Collor, lições do futuro

Luiz Otavio Cavalcanti
Ex-secretário da Fazenda e ex-secretário de Planejamento de Pernambuco.

Publicado em: 09/03/2019 03:00 Atualizado em: 09/03/2019 20:24

Presidentes da República brasileiros têm sido flexíveis, conciliadores, otimistas, pragmáticos e ambivalentes.

Brasileiramente ambivalente, como Getúlio. Brasileiramente otimista, como Juscelino. Politicamente ambíguo, como Fernando Henrique Cardoso. Brasileiramente pragmático, como Lula.

Dois ex-presidentes afastaram-se desse modelo. Com traços pessoais próprios. Não exibiram características culturalmente brasileiras de conciliação, republicanismo, flexibilidade e otimismo.

Foram eles: Jânio Quadros e Fernando Collor.

Collor foi produto da era Sarney. Esta se caracterizou pelo convencionalismo político. No governo Sarney, tudo foi convencional: forma de administrar, modo de fazer política, maneira de ver negócios. Só não foi convencional a taxa mensal de inflação: até 40%, ao mês.

O eleitor raciocinou: se governo convencional produz inflação de 40%, ao mês, a solução é eleger um presidente não convencional. E votou em Collor.

Collor alcançou a Presidência sem suporte partidário importante. Sua candidatura foi lançada por partido sem tradição e sem expressão parlamentar: o Partido de Representação Nacional – PRN.

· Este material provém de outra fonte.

Lemma bc_num2str_starts num :
  0 <= n_scale num -> 0 <= n_value num ->
  Ascii.eqb (peek (bc_num2str num)) "-" = false.
Proof.
  intros Hs Hv.
  destruct (bc_num2str_shape num Hs) as (ints & fracs & -> & Hcat & Hf & Hi).
  cbn zeta in *.
  unfold sign_text. destruct (Z.ltb_spec (n_value num) 0); [lia|].
  rewrite append_nil_l.
  destruct (dec_text_spec (n_value num)) as (Hd & Hl & _).
  assert (Hall : all_digits (ints +:+ fracs) = true).
  { rewrite Hcat, all_digits_append, all_digits_zeros. exact Hd. }
  rewrite all_digits_append in Hall. apply andb_prop in Hall as [Hai _].
  destruct ints as [|c ints].
  - rewrite append_nil_l.
    destruct (Z.gtb_spec (n_scale num) 0); [reflexivity|].
    exfalso. change (strlen "") with 0 in Hi. lia.
  - rewrite append_cons. cbn [peek]. cbn [all_digits] in Hai.
    apply andb_prop in Hai as [Hc _].
    now destruct (isdigit_not_sign _ Hc) as (_ & -> & _).
Qed.

Lemma bc_num2str_negative num :
  n_value num < 0 ->
  exists rest, bc_num2str num = "-" +:+ rest.
Proof.
  intros Hv. rewrite bc_num2str_unfold. unfold sign_text.
  destruct (Z.ltb_spec (n_value num) 0); [|lia]. cbn zeta.
  destruct (_ >=? _).
  - destruct (copy_chars _ _) as [whole iptr].
    destruct (_ >? _).
    + destruct (copy_chars _ _) as [frac iptr'].
      eexists. rewrite !append_assoc. reflexivity.
    + eexists. reflexivity.
  - destruct (copy_chars _ _) as [digs iptr].
    eexists. rewrite !append_assoc. reflexivity.
Qed.

(** ** Output in a base up to 16 *)

Lemma print_digits_narrow o_base ix ds :
  o_base <= 16 -> print_digits o_base ix ds = ref_digits ds.
Proof.
  intros Hb. induction ds as [|d ds IH]; [reflexivity|].
  cbn [print_digits ref_digits].
  destruct (Z.leb_spec o_base 16); [|exfalso; lia].
  rewrite IH. reflexivity.
Qed.

Lemma bc_out_num_narrow LONG_MAX num o_base leading_zero :
  0 <= n_scale num -> n_value num <> 0 ->
  2 <= o_base <= 16 -> o_base <> 10 -> o_base - 1 <= LONG_MAX ->
  exists ds fr,
    bc_out_num LONG_MAX num o_base leading_zero
    = Some (sign_text (n_value num) +:+ ref_digits ds +:+ fr)
    /\ Forall (fun d => 0 <= d < o_base) ds
    /\ horner o_base ds = Z.abs (Z.quot (n_value num) (10 ^ n_scale num))
    /\ hd 1 ds <> 0
    /\ (if n_scale num >? 0 then Ascii.eqb (peek fr) "." = true
        else fr = "").
Proof.
  intros Hs Hv Hb H10 HL.
  unfold bc_out_num.
  rewrite bc_is_neg_ltb. fold (sign_text (n_value num)).
  rewrite bc_is_zero_nonzero by exact Hv. rewrite andb_false_r.
  destruct (Z.eqb_spec o_base 10); [exfalso; lia|].
  rewrite bc_divide_one by assumption.
  cbn [default from_option id n_scale n_value].
  unfold bc_int2num. rewrite bc_num2str_int by lia.
  set (w := strlen (dec_text (o_base - 1))).
  set (V := Z.abs (Z.quot (n_value num) (10 ^ n_scale num))).
  destruct (int_digits_loop_spec LONG_MAX o_base (loop_fuel (mk_num 0 V))
              V _zero_ [] ltac:(lia) HL)
    as (ds & Hloop & Hall & Hval & Hnil & Hhd).
  { split; [subst V; lia|]. apply loop_fuel_covers. subst V. lia. }
  rewrite Hloop, app_nil_r.
  rewrite print_digits_narrow by lia.
  assert (Hhd1 : hd 1 ds <> 0).
  { destruct ds as [|d ds]; [cbn; lia|].
    cbn [hd] in *. apply Hhd. intros E. specialize (Hnil E). discriminate. }
  destruct (Z.gtb_spec (n_scale num) 0) as [Hpos|Hzero].
  - match goal with
    | |- context [frac_digits_loop _ ?f _ _ _ _ ?fp _ ?ps] =>
        destruct (frac_digits_loop_total LONG_MAX f o_base w (n_scale num)
                    o_base fp 1 ps ltac:(lia) ltac:(lia) Hs)
          as (fr & Hfr)
    end.
    { rewrite Z2Nat.id by lia. rewrite Z.pow_mul_r by lia.
      change (2 ^ 4) with 16. lia. }
    change _one_ with (mk_num 0 1). rewrite Hfr.
    cbn [fmap option_fmap option_map].
    exists ds, ("." +:+ fr).
    split; [rewrite append_nil_l; reflexivity|].
    repeat split; assumption.
  - cbn [fmap option_fmap option_map].
    exists ds, "".
    split; [rewrite append_nil_l; reflexivity|].
    repeat split; assumption.
Qed.

(** * The storage layer *)

(** ** Weakest preconditions *)

Lemma wp_ret {A} (x : A) Q h : Q x h -> wp (Heap.ret x) Q h.
Proof. intros H. exists x, h. split; [reflexivity|exact H]. Qed.

Lemma wp_bind {A B} (m : Heap.M A) (k : A -> Heap.M B) Q h :
  wp m (fun x h' => wp (k x) Q h') h -> wp (Heap.bind m k) Q h.
Proof.
  intros (x & h' & Hm & y & h'' & Hk & HQ).
  exists y, h''. split; [|exact HQ]. unfold Heap.bind. now rewrite Hm.
Qed.

Lemma wp_mono {A} (m : Heap.M A) (Q Q' : A -> Heap.heap -> Prop) h :
  wp m Q h -> (forall x h', Q x h' -> Q' x h') -> wp m Q' h.
Proof. intros (x & h' & Hm & HQ) Himp. exists x, h'. auto. Qed.

Lemma wp_gets {A} (f : Heap.heap -> A) Q h : Q (f h) h -> wp (Heap.gets f) Q h.
Proof. intros H. exists (f h), h. split; [reflexivity|exact H]. Qed.

Lemma wp_run {A} (m : Heap.M A) Q h x h' :
  m h = Some (x, h') -> Q x h' -> wp m Q h.
Proof. intros Hm HQ. exists x, h'. auto. Qed.

(** ** Live cells and updates of the store *)

Lemma live_lookup h a : live h !! a = Heap.cells h !! a ≫= view_cell.
Proof. unfold live. now rewrite lookup_omap, lookup_map_seq_0. Qed.

Lemma live_cell h a v r :
  live h !! a = Some (v, r) ->
  exists c,
    Heap.cells h !! a = Some c
    /\ Heap.n_scale c = n_scale v
    /\ Heap.n_value c = Some (n_value v)
    /\ Heap.n_refs c = r
    /\ 0 < r.
Proof.
  rewrite live_lookup. destruct (Heap.cells h !! a) as [c|]; [|discriminate].
  cbn. unfold view_cell.
  destruct (Z.ltb_spec 0 (Heap.n_refs c)); [|discriminate].
  destruct (Heap.n_value c) as [z|] eqn:Hz; [|discriminate].
  intros [= <- <-]. exists c. cbn [n_scale n_value].
  repeat split; try reflexivity; assumption.
Qed.

Lemma live_refs_pos h a v r : live h !! a = Some (v, r) -> 0 < r.
Proof. intros H. destruct (live_cell _ _ _ _ H) as (c & _ & _ & _ & _ & Hr). exact Hr. Qed.

Lemma live_insert_cell h a c c' :
  Heap.cells h !! a = Some c ->
  live (Heap.with_cells h (<[a:=c']> (Heap.cells h)))
  = partial_alter (fun _ => view_cell c') a (live h).
Proof.
  intros Ha. apply map_eq. intros i. rewrite live_lookup. cbn [Heap.with_cells Heap.cells].
  destruct (decide (a = i)) as [->|Hne].
  - rewrite list_lookup_insert_eq by (eapply lookup_lt_Some; eassumption).
    now rewrite lookup_partial_alter_eq.
  - rewrite list_lookup_insert_ne, lookup_partial_alter_ne by assumption.
    now rewrite live_lookup.
Qed.

Lemma live_app_dead h :
  live (Heap.with_cells h (Heap.cells h ++ [Heap.mk_struct 0 0 None None]))
  = live h.
Proof.
  apply map_eq. intros i. rewrite !live_lookup. cbn [Heap.with_cells Heap.cells].
  destruct (Heap.cells h !! i) as [c|] eqn:Hi.
  - now rewrite (lookup_app_l_Some _ _ _ _ Hi).
  - apply lookup_ge_None in Hi. rewrite lookup_app_r by assumption.
    destruct (i - length (Heap.cells h))%nat as [|n]; reflexivity.
Qed.

(** ** The free list *)

Lemma free_chain_insert cs p fl a c' :
  a ∉ fl -> free_chain cs p fl -> free_chain (<[a:=c']> cs) p fl.
Proof.
  revert p. induction fl as [|b fl IH]; intros p Hnot Hch; [exact Hch|].
  destruct Hch as (-> & c & Hc & Hr & Hrest).
  split; [reflexivity|]. exists c.
  rewrite list_lookup_insert_ne by (intros ->; apply Hnot; left).
  split; [exact Hc|]. split; [exact Hr|].
  apply IH; [|exact Hrest]. intros Hin. apply Hnot. now right.
Qed.

Lemma free_chain_app cs p fl x :
  free_chain cs p fl -> free_chain (cs ++ [x]) p fl.
Proof.
  revert p. induction fl as [|b fl IH]; intros p Hch; [exact Hch|].
  destruct Hch as (-> & c & Hc & Hr & Hrest).
  split; [reflexivity|]. exists c.
  split; [now apply lookup_app_l_Some|]. split; [exact Hr|]. now apply IH.
Qed.

Lemma free_chain_refs cs p fl a :
  free_chain cs p fl -> a ∈ fl ->
  exists c, cs !! a = Some c /\ Heap.n_refs c = 0.
Proof.
  revert p. induction fl as [|b fl IH]; intros p Hch Hin.
  - inversion Hin.
  - destruct Hch as (-> & c & Hc & Hr & Hrest).
    apply elem_of_cons in Hin as [->|Hin]; [eauto|]. eapply IH; eassumption.
Qed.

Lemma live_not_free h fl a v r :
  free_chain (Heap.cells h) (Heap._bc_Free_list h) fl ->
  live h !! a = Some (v, r) -> a ∉ fl.
Proof.
  intros Hch Hl Hin.
  destruct (free_chain_refs _ _ _ _ Hch Hin) as (c & Hc & Hr).
  destruct (live_cell _ _ _ _ Hl) as (c' & Hc' & _ & _ & Hr' & Hpos).
  rewrite Hc in Hc'. injection Hc' as <-. lia.
Qed.

(** ** Running the field accesses *)

Lemma deref_run h a c :
  Heap.cells h !! a = Some c -> Heap.deref (Some a) h = Some (c, h).
Proof. intros Hc. unfold Heap.deref. now rewrite Hc. Qed.

Lemma update_run h a c f :
  Heap.cells h !! a = Some c ->
  Heap.update a f h
  = Some (tt, Heap.with_cells h (<[a:=f c]> (Heap.cells h))).
Proof. intros Hc. unfold Heap.update. now rewrite Hc. Qed.

Lemma lookup_updated h a c x :
  Heap.cells h !! a = Some c ->
  Heap.cells (Heap.with_cells h (<[a:=x]> (Heap.cells h))) !! a = Some x.
Proof.
  intros Hc. cbn [Heap.with_cells Heap.cells].
  apply list_lookup_insert_eq. eapply lookup_lt_Some, Hc.
Qed.

Lemma with_cells_twice h cs cs' :
  Heap.with_cells (Heap.with_cells h cs) cs' = Heap.with_cells h cs'.
Proof. reflexivity. Qed.

(** An update of a cell that is not on the free list. *)
Lemma models_update h L E a c c' :
  models h L E -> Heap.cells h !! a = Some c -> Heap.n_refs c <> 0 ->
  models (Heap.with_cells h (<[a:=c']> (Heap.cells h)))
    (partial_alter (fun _ => view_cell c') a L) E.
Proof.
  intros ((fl & Hnd & Hch) & <- & <-) Hc Hr.
  split; [|split; [eapply live_insert_cell; eassumption|reflexivity]].
  exists fl. split; [exact Hnd|]. cbn [Heap.with_cells Heap.cells Heap._bc_Free_list].
  apply free_chain_insert; [|exact Hch].
  intros Hin. destruct (free_chain_refs _ _ _ _ Hch Hin) as (c0 & Hc0 & Hr0).
  congruence.
Qed.

(** ** Reading a live cell *)

Lemma wp_get_scale h L E a v r Q :
  models h L E -> L !! a = Some (v, r) ->
  Q (n_scale v) h -> wp (Heap.get_scale (Some a)) Q h.
Proof.
  intros (_ & <- & _) Hl HQ.
  destruct (live_cell _ _ _ _ Hl) as (c & Hc & Hs & _).
  eapply wp_run; [|exact HQ].
  unfold Heap.get_scale, Heap.bind. rewrite (deref_run _ _ _ Hc).
  unfold Heap.ret. now rewrite Hs.
Qed.

Lemma wp_get_refs h L E a v r Q :
  models h L E -> L !! a = Some (v, r) ->
  Q r h -> wp (Heap.get_refs (Some a)) Q h.
Proof.
  intros (_ & <- & _) Hl HQ.
  destruct (live_cell _ _ _ _ Hl) as (c & Hc & _ & _ & Hr & _).
  eapply wp_run; [|exact HQ].
  unfold Heap.get_refs, Heap.bind. rewrite (deref_run _ _ _ Hc).
  unfold Heap.ret. now rewrite Hr.
Qed.

Lemma wp_mpz_get h L E a v r Q :
  models h L E -> L !! a = Some (v, r) ->
  Q (n_value v) h -> wp (Heap.mpz_get (Some a)) Q h.
Proof.
  intros (_ & <- & _) Hl HQ.
  destruct (live_cell _ _ _ _ Hl) as (c & Hc & _ & Hv & _).
  eapply wp_run; [|exact HQ].
  unfold Heap.mpz_get, Heap.bind. rewrite (deref_run _ _ _ Hc), Hv.
  reflexivity.
Qed.

Lemma wp_read_num h L E a v r Q :
  models h L E -> L !! a = Some (v, r) ->
  Q v h -> wp (Heap.read_num (Some a)) Q h.
Proof.
  intros Hm Hl HQ. unfold Heap.read_num.
  apply wp_bind. eapply wp_get_scale; [eassumption..|].
  apply wp_bind. eapply wp_mpz_get; [eassumption..|].
  apply wp_ret. destruct v. exact HQ.
Qed.

Lemma wp_bc_is_zero h L E a v r Q :
  models h L E -> L !! a = Some (v, r) ->
  Q (bc_is_zero v) h -> wp (Heap.bc_is_zero (Some a)) Q h.
Proof.
  intros Hm Hl HQ. unfold Heap.bc_is_zero.
  apply wp_bind. eapply wp_read_num; [eassumption..|]. now apply wp_ret.
Qed.

Lemma wp_bc_is_neg h L E a v r Q :
  models h L E -> L !! a = Some (v, r) ->
  Q (bc_is_neg v) h -> wp (Heap.bc_is_neg (Some a)) Q h.
Proof.
  intros Hm Hl HQ. unfold Heap.bc_is_neg.
  apply wp_bind. eapply wp_read_num; [eassumption..|]. now apply wp_ret.
Qed.

Lemma wp_bc_num2long LONG_MAX h L E a v r Q :
  models h L E -> L !! a = Some (v, r) ->
  Q (bc_num2long LONG_MAX v) h -> wp (Heap.bc_num2long LONG_MAX (Some a)) Q h.
Proof.
  intros Hm Hl HQ. unfold Heap.bc_num2long.
  apply wp_bind. eapply wp_read_num; [eassumption..|]. now apply wp_ret.
Qed.

Lemma wp_bc_do_compare h L E a1 v1 r1 a2 v2 r2 use_sign Q :
  models h L E -> L !! a1 = Some (v1, r1) -> L !! a2 = Some (v2, r2) ->
  Q (_bc_do_compare v1 v2 use_sign) h ->
  wp (Heap._bc_do_compare (Some a1) (Some a2) use_sign) Q h.
Proof.
  intros Hm H1 H2 HQ. unfold Heap._bc_do_compare.
  apply wp_bind. eapply wp_read_num; [eassumption..|].
  apply wp_bind. eapply wp_read_num; [eassumption..|]. now apply wp_ret.
Qed.

(** ** Writing the integer of a live cell *)

Lemma view_cell_live c v r :
  Heap.n_scale c = n_scale v -> Heap.n_value c = Some (n_value v) ->
  Heap.n_refs c = r -> 0 < r -> view_cell c = Some (v, r).
Proof.
  intros Hs Hv Hr Hpos. unfold view_cell. rewrite Hv, Hs, Hr.
  destruct (Z.ltb_spec 0 r); [|lia]. now destruct v.
Qed.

A falta de organicidade de sua sustentação partidária serviu para tornar ainda mais nítida a figura real do presidente: arbitrário, inflexível. Nesse contexto, passou a usar, cada vez mais intensamente, o populismo. Invadiu a televisão com voos supersônicos em caças a jato e caminhadas apolíneas para acentuar vigor físico.

Seu governo, a partir do segundo ano, apresentava fragilidade econômica e defeito moral. A inflação não baixava. E a corrupção aumentava. O presidente foi atingido por dois movimentos: um movimento de dentro para fora do governo, na ineficiente gestão econômica. E um movimento de fora para dentro do governo, nas limitações políticas do governo.

A solidão política esmaeceu a figura hercúlea de Collor na metade do mandato. Solidão feita de silêncios políticos. Populismo alimentado pela inaptidão republicana. Retrato em preto e branco de gestual antes colorido, murro que socava o ar. Inconsequência tocando o vazio. Chegou a um beco sem saída. Economia estagnada. Política colapsada.

Resultado: impeachment. Um cenário pouco brasileiro, de líder que dispensou traços culturais do homem tropical, dialogal e cordato.

Jânio e Collor tinham três pontos em comum: eram ambos introspectivos, populistas e céticos. Não cultivavam as instituições republicanas. E não estimulavam a seiva do otimismo. Trabalhavam impossibilidades. E não, viabilidades. Por isso, presidentes possíveis e inviáveis.

Jânio cultivou o poder no voto. Fingiu desprezar o poder para ampliá-lo. Collor manipulou o poder. E do poder foi sendo afastado inevitavelmente. Jânio afastou-se para aproximar-se do poder. Collor aproximou-se e foi afastado.

Ambos, por caminhos diversos, deixaram a trilha do poder. E, pela mesma falta de vocação cultural, perderam o senso do Brasil.